3. Large: $\alpha = 0.7$.
```{r plot contour for fixed step}
# implement the method
step1 = fixstep(c(1.5, -1.5), grad, alpha = 0.01)
step2 = fixstep(c(1.5, -1.5), grad, alpha = 0.1)
step3 = fixstep(c(1.5, -1.5), grad, alpha = 0.7, max_iteration = 50)

z = matrix(0, 100, 100)
x1 = seq(-1.5, 1.5, length = 100)
x2 = seq(-1.5, 1.5, length = 100)

# store function value for every grid point
for(i in 1:100){
  for(j in 1:100){
    z[i,j] = f(c(x1[i],x2[j]))
  }
}

# plot contour map
contour(x1, x2, z, nlevels=20)
for(i in 1:step1$iteration){
  segments(step1$x1[i],step1$x2[i],step1$x1[i+1],step1$x2[i+1],lty=2,col='red')
}
for(i in 1:step2$iteration){
  segments(step2$x1[i],step2$x2[i],step2$x1[i+1],step2$x2[i+1],lty=2,col='blue')
}
for(i in 1:step3$iteration){
  segments(step3$x1[i],step3$x2[i],step3$x1[i+1],step3$x2[i+1],lty=2,col='green')
}
```

The small $\alpha$ (red line in the graph) takes more iteration to find the optimal solution, while the large $\alpha$ (green line in the graph) leads huge fluctuations in search, which makes it difficult to find the optimal solution.

### Exact line search

```{r exact line search}
exactline<-function(x0, grad, tol = 1e-6, max_iteration = 1000){
  A = matrix(c(10, 0, 0, 1), ncol = 2)
  k = 1
  xf = x0
  r = matrix(-grad(xf), ncol = 1)
  alpha = as.numeric((t(r)%*%r)/(t(r)%*%A%*%r))
  xl = xf - alpha * grad(xf)
  x = c(x0,xl)
  while (sqrt(sum((xl - xf)^2)) > tol && k < max_iteration){
    xf = xl
    r = matrix(-grad(xf), ncol = 1)
    alpha = as.numeric((t(r)%*%r)/(t(r)%*%A%*%r))
    xl = xf - alpha * grad(xf)
    k = k + 1
    x = c(x, xl)
  }
  return(list(iteration = k - 1,
              x1 = x[seq(1, 2 * k - 1, 2)],
              x2 = x[seq(2, 2 * k, 2)]))
}
```


```{r plot contour for exact line search}
# implement the method
step1 = exactline(c(1.5, -1.5),grad)

z = matrix(0, 100, 100)
x1 = seq(-1.5, 1.5, length = 100)
x2 = seq(-1.5, 1.5, length = 100)

# store function value for every grid point
for(i in 1:100){
  for(j in 1:100){
    z[i,j] = f(c(x1[i],x2[j]))
  }
}

# plot contour map
contour(x1, x2, z, nlevels=20)
for(i in 1:step1$iteration){
  segments(step1$x1[i],step1$x2[i],step1$x1[i+1],step1$x2[i+1],lty=2,col='red')
}
```

Although every step of exact line search is exact, exact line search takes more time compared with others.

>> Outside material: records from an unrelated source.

(** What holds of every run of the loop over the tokens of a line. *)
Definition token_loop_post (lineno : Z) (fuel_ok : Prop)
    (r : result B locals) (w : world B) : Prop :=
  post r = w /\ Forall (is_unknown_warning lineno) (out r) /\
  (forall f, res r = inr f -> (f = OutOfFuel /\ ~ fuel_ok) \/ exists i v, f = OOB_dest i v).

(** The interface an outbound name stands for, when [add_mroute] accepts
    it: the name is known and its index ([vif] or [mif]) is not -1. *)
Definition resolve (idx : iface -> Z) (b : B) (name : string) : option iface :=
  match iface_find_by_name b name with
  | Some ifc => if idx ifc =? -1 then None else Some ifc
  | None => None
  end.

Definition resolves (idx : iface -> Z) (b : B) (name : string) : bool :=
  match resolve idx b name with Some _ => true | None => false end.

(** The slot an accepted name writes. *)
Definition set_ttl (idx : iface -> Z) (b : B) (ttl : list Z) (name : string) : list Z :=
  match resolve idx b name with
  | Some ifc => <[Z.to_nat (idx ifc) := threshold ifc]> ttl
  | None => ttl
  end.

(** The warning, if any, that one outbound name draws. *)
Definition outbound_warning (idx : iface -> Z) (w_bad w_same : string)
    (lineno : Z) (ifname : string) (inbound : Z) (b : B) (name : string) : list event :=
  match resolve idx b name with
  | None => [warn_event lineno w_bad [AStr name]]
  | Some ifc =>
      if idx ifc =? inbound then [warn_event lineno w_same [AStr name; AStr ifname]] else []
  end.

(** Every accepted name has its index inside the TTL vector. *)
Definition indices_in_range (idx : iface -> Z) (b : B) (names : list string) (size : nat) : Prop :=
  forall name ifc, In name names -> resolve idx b name = Some ifc ->
    0 <= idx ifc < Z.of_nat size.

(** Without any assumption on the array or on the interface table: the
    loop leaves the world alone, logs nothing but its two warnings, and can
    only fail on an access outside [outbound] or outside the TTL vector. *)
Definition outbound_loop_post (w_bad w_same : string) (lineno : Z)
    (w : world B) (r : result B (Z * list Z)) : Prop :=
  post r = w /\
  Forall (fun e => exists args, e = warn_event lineno w_bad args \/
                                e = warn_event lineno w_same args) (out r) /\
  (forall f, res r = inr f -> (exists i, f = OOB_ttl i) \/ (exists i, f = OOB_outbound i)).

Definition advisory_formats : list string :=
  [ W_ipv6_ssm; W_bad_outbound4; W_same_outbound4; W_bad_outbound6; W_same_outbound6 ].

(** A warning that goes with a directive without deciding its fate. *)
Definition is_advisory (lineno : Z) (e : event) : Prop :=
  exists fmt args, In fmt advisory_formats /\ e = warn_event lineno fmt args.

(** A warning with which the directive is turned down. *)
Definition is_rejection (lineno : Z) (e : event) : Prop :=
  exists fmt args, In fmt reject_formats /\ e = warn_event lineno fmt args.

(** The calls [join_mgroup] and [add_mroute] can make. *)
Definition directive_call (P : platform) (c : call) : Prop :=
  match c with
  | mcgroup4_join _ _ _ | mroute4_add _ => True
  | mcgroup6_join _ _ | mroute6_add _ => ipv6_enabled P = true
  | _ => False
  end.

Definition memory_fault (f : fault) : Prop :=
  match f with
  | OutOfFuel => False
  | _ => True
  end.

(** The five ways a call of [join_mgroup] or [add_mroute] can end. *)
Inductive applier_outcome (lineno : Z) (w : world B) (r : result B Z) : Prop :=
  | outcome_incomplete :
      r = Result (inl 1) (World (be w) EINVAL) [] ->
      applier_outcome lineno w r
  | outcome_ignored :
      ipv6_enabled P = false ->
      r = Result (inl 0) w [warn_event lineno W_ipv6_disabled []] ->
      applier_outcome lineno w r
  | outcome_rejected (adv : list event) (e : event) :
      Forall (is_advisory lineno) adv -> is_rejection lineno e ->
      r = Result (inl 1) w (adv ++ [e]) ->
      applier_outcome lineno w r
  | outcome_applied (adv : list event) (c : call) :
      Forall (is_advisory lineno) adv -> directive_call P c ->
      r = Result (inl (snd (backend_exec (be w) c)))
                 (World (fst (backend_exec (be w) c)) (errno w)) (adv ++ [Call c]) ->
      applier_outcome lineno w r
  | outcome_fault (adv : list event) (f : fault) :
      Forall (is_advisory lineno) adv -> memory_fault f ->
      r = Result (inr f) w adv ->
      applier_outcome lineno w r.

(** The call of a [phyint] directive. *)
Definition vif_call (c : call) : Prop :=
  match c with
  | mroute_add_vif _ _ | mroute_del_vif _ => True
  | _ => False
  end.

### Backtracking Line Search

```{r backtracking line search}
backtracking<-function(x0, grad, tol = 1e-6, alpha = 0.01, beta = 0.8,max_iteration = 1000){
  k = 1
  xf = x0
  xl = xf - alpha * grad(xf)
  x = c(x0, xl)
  while (sqrt(sum((xl - xf)^2)) > tol && k < max_iteration){
    xf = xl
    alpha = beta * alpha
    xl = xf - alpha * grad(xf)
    k = k + 1
    x = c(x, xl)
  }
  return(list(iteration = k - 1,
              x1 = x[seq(1, 2 * k - 1, 2)],
              x2 = x[seq(2, 2 * k, 2)]))
}
```
Choose initial $\alpha = 0.2$, and factor $\beta = 0.8$
```{r plot}
# implement the method
step1 = backtracking(c(1.5, -1.5), grad, alpha = 0.2, beta = 0.8)

z = matrix(0,100,100)
x1 = seq(-1.5, 1.5, length = 100)
x2 = seq(-1.5, 1.5, length = 100)

# store function value for every grid point
for(i in 1:100){
  for(j in 1:100){
    z[i,j] = f(c(x1[i], x2[j]))
  }
}

# plot contour map
contour(x1, x2, z, nlevels=20)
for(i in 1:step1$iteration){
  segments(step1$x1[i],step1$x2[i],step1$x1[i+1],step1$x2[i+1],lty=2,col='red')
}
```

The large initial $\alpha$ can be used in backtracking line search, since after several steps $\alpha$ becomes really small.